Data excerpts:
════════════════════
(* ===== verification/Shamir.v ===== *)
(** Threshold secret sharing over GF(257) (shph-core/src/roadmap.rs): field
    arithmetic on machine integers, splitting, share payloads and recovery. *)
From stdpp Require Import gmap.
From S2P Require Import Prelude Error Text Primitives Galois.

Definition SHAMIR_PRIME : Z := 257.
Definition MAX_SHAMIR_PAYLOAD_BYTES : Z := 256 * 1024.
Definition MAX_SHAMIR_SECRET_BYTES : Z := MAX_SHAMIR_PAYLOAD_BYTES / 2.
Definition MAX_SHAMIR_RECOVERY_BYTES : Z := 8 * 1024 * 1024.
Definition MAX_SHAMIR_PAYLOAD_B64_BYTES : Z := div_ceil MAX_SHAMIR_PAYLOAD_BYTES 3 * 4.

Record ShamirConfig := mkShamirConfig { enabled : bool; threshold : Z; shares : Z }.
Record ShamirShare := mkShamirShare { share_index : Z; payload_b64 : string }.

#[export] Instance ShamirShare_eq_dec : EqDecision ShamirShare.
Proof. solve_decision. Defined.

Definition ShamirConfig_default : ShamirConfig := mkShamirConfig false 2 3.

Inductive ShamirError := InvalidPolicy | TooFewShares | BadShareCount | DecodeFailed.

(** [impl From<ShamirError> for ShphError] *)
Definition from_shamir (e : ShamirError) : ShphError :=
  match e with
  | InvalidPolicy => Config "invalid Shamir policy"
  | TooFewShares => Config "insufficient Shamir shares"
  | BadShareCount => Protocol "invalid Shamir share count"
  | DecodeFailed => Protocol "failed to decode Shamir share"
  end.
════════════════════
What to produce:
Could you show every line of the material that includes the string "Protocol"?

Your response:
  | BadShareCount => Protocol "invalid Shamir share count"
  | DecodeFailed => Protocol "failed to decode Shamir share"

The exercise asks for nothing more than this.